### PROBLEM DESCRIPTION
From the entries that follow, copy exactly the lines beginning at the line holding "Lemma ToLength_nothing (sc" and continuing through the line holding "(i < List.length cs)%nat ->".

Stored items

_ _ _ _

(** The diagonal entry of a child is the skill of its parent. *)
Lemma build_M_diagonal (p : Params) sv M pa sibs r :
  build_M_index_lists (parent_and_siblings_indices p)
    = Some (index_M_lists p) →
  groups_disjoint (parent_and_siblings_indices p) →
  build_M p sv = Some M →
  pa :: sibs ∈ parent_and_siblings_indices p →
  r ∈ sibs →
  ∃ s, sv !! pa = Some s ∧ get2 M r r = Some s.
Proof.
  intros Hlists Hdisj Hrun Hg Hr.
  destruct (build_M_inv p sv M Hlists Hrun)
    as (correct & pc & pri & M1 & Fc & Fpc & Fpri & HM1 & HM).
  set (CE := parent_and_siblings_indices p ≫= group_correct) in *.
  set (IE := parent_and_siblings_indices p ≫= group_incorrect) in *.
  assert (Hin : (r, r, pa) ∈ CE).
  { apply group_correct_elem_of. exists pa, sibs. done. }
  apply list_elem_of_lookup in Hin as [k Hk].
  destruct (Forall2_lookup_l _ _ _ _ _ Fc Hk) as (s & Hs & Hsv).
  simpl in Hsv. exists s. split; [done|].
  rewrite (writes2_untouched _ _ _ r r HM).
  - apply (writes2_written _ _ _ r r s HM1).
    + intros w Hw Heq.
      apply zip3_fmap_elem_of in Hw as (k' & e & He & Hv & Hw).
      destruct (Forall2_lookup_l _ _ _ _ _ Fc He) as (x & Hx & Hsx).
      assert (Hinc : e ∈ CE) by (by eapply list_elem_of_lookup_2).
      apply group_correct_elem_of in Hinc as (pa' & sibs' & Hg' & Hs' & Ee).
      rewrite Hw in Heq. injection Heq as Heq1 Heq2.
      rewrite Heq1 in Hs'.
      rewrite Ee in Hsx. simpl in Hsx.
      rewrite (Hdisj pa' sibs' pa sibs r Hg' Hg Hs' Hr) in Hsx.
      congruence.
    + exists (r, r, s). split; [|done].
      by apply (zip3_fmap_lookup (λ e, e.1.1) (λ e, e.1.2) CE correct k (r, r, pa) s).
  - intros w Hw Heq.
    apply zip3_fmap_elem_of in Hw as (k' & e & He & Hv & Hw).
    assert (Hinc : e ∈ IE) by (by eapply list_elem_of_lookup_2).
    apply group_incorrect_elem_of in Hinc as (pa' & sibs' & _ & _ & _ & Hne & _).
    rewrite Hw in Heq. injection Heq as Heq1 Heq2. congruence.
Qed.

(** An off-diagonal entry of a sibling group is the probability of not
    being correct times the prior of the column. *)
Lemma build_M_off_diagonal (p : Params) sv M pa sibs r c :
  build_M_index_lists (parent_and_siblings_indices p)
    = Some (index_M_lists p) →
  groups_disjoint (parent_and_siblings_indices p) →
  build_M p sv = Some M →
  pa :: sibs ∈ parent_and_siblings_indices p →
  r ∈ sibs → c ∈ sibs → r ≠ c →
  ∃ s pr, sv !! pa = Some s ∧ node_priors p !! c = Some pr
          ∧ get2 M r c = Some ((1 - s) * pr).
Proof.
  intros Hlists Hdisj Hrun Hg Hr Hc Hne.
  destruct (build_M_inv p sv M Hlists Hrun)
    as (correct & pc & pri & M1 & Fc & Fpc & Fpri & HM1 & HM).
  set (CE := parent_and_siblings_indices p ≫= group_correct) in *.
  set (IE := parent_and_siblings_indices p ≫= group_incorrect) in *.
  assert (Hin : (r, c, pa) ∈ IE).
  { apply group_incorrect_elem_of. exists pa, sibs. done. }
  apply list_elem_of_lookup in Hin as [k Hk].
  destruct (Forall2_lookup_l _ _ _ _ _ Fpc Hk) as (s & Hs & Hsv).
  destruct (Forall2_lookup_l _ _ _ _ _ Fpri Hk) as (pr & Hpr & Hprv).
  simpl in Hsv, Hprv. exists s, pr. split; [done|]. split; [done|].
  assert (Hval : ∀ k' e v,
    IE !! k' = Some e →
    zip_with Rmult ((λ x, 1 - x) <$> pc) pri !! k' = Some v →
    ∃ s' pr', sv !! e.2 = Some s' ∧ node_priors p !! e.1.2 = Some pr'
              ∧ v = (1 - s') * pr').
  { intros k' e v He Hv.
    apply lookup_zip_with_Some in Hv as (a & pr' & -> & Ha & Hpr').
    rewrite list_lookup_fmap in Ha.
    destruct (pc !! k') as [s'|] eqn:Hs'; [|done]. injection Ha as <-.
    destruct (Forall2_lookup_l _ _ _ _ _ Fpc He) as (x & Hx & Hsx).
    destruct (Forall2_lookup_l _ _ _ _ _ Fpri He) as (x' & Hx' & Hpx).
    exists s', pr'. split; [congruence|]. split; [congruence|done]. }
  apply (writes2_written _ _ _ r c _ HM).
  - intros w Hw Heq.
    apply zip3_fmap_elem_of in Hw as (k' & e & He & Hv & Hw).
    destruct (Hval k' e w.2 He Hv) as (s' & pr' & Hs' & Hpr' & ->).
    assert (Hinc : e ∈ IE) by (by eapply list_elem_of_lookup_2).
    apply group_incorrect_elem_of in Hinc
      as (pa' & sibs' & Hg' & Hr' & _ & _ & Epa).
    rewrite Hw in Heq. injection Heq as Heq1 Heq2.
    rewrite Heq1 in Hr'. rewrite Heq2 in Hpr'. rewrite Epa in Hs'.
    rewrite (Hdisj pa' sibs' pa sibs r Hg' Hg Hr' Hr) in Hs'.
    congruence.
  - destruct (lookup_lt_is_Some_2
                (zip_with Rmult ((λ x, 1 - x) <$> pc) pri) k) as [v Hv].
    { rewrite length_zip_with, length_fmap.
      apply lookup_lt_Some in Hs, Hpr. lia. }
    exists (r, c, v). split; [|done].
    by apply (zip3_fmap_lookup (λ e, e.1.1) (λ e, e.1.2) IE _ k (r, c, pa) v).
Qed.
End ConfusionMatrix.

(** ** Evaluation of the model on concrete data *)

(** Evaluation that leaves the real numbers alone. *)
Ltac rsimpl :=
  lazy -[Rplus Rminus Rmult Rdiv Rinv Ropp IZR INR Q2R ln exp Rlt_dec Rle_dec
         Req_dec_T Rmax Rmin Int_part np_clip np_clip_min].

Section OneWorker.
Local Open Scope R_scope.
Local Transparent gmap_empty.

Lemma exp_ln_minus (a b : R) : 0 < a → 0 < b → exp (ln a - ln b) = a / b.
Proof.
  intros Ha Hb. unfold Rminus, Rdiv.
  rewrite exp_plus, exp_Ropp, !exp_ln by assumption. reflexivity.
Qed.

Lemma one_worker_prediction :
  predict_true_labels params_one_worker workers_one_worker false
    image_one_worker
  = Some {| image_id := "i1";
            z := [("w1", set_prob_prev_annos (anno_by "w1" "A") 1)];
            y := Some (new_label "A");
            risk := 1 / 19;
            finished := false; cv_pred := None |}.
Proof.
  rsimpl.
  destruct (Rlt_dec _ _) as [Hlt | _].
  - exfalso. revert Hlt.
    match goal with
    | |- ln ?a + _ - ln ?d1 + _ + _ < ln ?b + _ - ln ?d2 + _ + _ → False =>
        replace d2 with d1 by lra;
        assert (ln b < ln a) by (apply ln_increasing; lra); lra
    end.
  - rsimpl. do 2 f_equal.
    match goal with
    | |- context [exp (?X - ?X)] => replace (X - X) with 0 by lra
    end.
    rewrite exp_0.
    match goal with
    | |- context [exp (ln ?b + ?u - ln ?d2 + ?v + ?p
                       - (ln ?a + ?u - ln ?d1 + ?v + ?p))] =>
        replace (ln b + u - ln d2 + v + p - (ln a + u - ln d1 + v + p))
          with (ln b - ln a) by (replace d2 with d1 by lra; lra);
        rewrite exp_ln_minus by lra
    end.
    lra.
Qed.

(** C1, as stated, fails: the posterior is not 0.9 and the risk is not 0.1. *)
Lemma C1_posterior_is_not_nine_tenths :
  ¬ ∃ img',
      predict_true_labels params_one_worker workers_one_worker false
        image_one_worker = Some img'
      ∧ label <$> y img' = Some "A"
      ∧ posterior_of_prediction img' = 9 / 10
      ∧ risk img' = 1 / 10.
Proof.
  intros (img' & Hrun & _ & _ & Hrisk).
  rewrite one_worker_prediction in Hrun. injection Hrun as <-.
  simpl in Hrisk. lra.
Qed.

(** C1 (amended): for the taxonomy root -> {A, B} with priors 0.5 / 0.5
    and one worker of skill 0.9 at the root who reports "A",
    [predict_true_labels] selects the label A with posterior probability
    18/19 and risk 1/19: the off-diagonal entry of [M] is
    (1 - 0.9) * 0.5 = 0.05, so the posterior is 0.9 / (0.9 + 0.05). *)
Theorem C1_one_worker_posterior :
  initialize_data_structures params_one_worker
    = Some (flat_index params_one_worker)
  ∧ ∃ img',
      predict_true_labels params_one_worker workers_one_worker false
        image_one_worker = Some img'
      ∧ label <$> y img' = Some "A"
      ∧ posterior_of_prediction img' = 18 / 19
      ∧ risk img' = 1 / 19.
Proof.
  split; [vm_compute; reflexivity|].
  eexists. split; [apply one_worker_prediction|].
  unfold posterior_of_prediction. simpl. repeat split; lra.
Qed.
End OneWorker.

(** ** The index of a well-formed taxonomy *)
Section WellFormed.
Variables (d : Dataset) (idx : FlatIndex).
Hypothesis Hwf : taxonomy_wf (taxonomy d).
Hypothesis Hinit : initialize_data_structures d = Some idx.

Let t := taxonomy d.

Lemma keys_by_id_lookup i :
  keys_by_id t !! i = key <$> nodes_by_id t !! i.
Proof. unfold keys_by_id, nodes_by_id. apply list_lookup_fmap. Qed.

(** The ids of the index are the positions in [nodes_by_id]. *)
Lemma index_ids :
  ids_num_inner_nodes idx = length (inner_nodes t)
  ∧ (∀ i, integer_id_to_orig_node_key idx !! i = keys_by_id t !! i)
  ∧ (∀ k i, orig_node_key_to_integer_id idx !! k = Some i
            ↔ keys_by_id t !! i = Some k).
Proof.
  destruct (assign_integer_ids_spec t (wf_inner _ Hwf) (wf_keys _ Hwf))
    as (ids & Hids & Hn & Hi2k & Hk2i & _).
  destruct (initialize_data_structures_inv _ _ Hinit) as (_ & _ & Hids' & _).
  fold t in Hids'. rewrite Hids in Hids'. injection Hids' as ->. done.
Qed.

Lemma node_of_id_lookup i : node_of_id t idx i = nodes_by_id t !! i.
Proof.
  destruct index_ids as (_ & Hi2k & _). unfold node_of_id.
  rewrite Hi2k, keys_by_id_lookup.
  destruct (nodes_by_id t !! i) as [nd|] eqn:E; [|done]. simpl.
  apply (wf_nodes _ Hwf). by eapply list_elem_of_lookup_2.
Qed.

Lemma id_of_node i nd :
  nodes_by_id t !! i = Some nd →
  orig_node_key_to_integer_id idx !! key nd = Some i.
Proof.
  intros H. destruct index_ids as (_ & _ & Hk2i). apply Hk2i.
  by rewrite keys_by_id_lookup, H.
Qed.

_ _ _ _

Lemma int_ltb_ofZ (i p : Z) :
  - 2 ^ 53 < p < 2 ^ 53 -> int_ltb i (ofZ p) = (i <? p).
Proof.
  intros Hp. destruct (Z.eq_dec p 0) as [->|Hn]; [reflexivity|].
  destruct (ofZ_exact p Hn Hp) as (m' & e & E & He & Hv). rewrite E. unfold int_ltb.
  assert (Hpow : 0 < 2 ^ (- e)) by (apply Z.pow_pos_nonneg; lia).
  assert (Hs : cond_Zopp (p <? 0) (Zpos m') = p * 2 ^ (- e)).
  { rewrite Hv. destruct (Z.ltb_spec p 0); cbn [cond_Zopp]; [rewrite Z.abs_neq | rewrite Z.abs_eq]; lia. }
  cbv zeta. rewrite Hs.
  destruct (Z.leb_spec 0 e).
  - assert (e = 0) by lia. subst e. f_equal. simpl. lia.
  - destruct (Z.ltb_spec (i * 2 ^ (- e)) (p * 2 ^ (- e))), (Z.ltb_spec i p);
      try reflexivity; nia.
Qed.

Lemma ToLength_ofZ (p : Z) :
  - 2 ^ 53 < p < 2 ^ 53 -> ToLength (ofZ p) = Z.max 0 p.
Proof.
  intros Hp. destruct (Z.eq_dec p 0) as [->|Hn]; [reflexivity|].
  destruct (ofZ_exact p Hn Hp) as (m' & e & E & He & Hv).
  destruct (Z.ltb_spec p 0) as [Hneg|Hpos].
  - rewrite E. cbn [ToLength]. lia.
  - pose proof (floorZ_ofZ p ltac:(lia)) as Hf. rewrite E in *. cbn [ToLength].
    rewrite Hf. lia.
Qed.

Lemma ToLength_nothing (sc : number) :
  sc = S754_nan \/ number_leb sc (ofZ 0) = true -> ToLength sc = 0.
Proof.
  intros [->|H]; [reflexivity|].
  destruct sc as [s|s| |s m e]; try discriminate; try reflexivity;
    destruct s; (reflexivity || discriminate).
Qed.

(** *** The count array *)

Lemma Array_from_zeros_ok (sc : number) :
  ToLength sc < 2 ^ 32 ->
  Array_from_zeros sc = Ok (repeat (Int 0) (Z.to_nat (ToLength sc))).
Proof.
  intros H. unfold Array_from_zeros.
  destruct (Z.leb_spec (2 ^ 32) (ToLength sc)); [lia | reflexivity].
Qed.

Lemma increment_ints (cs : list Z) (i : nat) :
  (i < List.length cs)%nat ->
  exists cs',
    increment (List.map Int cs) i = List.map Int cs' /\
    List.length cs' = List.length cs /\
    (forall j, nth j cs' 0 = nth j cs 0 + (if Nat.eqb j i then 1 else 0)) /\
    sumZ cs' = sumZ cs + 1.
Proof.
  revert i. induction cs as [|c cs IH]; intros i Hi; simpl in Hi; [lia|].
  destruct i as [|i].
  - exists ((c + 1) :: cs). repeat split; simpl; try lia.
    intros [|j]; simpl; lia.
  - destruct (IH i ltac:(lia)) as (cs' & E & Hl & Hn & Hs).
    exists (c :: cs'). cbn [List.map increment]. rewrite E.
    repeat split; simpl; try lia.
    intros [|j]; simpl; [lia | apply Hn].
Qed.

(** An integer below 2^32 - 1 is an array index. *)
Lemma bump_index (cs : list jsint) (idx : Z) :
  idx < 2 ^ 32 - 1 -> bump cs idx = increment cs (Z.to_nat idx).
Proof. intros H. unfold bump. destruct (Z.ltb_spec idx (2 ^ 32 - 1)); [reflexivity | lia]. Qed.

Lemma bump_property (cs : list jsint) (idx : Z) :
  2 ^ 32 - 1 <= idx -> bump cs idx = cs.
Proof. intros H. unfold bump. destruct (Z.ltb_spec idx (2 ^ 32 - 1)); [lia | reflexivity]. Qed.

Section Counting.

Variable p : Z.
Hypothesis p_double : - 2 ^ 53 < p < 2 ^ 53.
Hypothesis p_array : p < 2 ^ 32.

_ _ _ _

### RESPONSE BOX
Lemma ToLength_nothing (sc : number) :
  sc = S754_nan \/ number_leb sc (ofZ 0) = true -> ToLength sc = 0.
Proof.
  intros [->|H]; [reflexivity|].
  destruct sc as [s|s| |s m e]; try discriminate; try reflexivity;
    destruct s; (reflexivity || discriminate).
Qed.

(** *** The count array *)

Lemma Array_from_zeros_ok (sc : number) :
  ToLength sc < 2 ^ 32 ->
  Array_from_zeros sc = Ok (repeat (Int 0) (Z.to_nat (ToLength sc))).
Proof.
  intros H. unfold Array_from_zeros.
  destruct (Z.leb_spec (2 ^ 32) (ToLength sc)); [lia | reflexivity].
Qed.

Lemma increment_ints (cs : list Z) (i : nat) :
  (i < List.length cs)%nat ->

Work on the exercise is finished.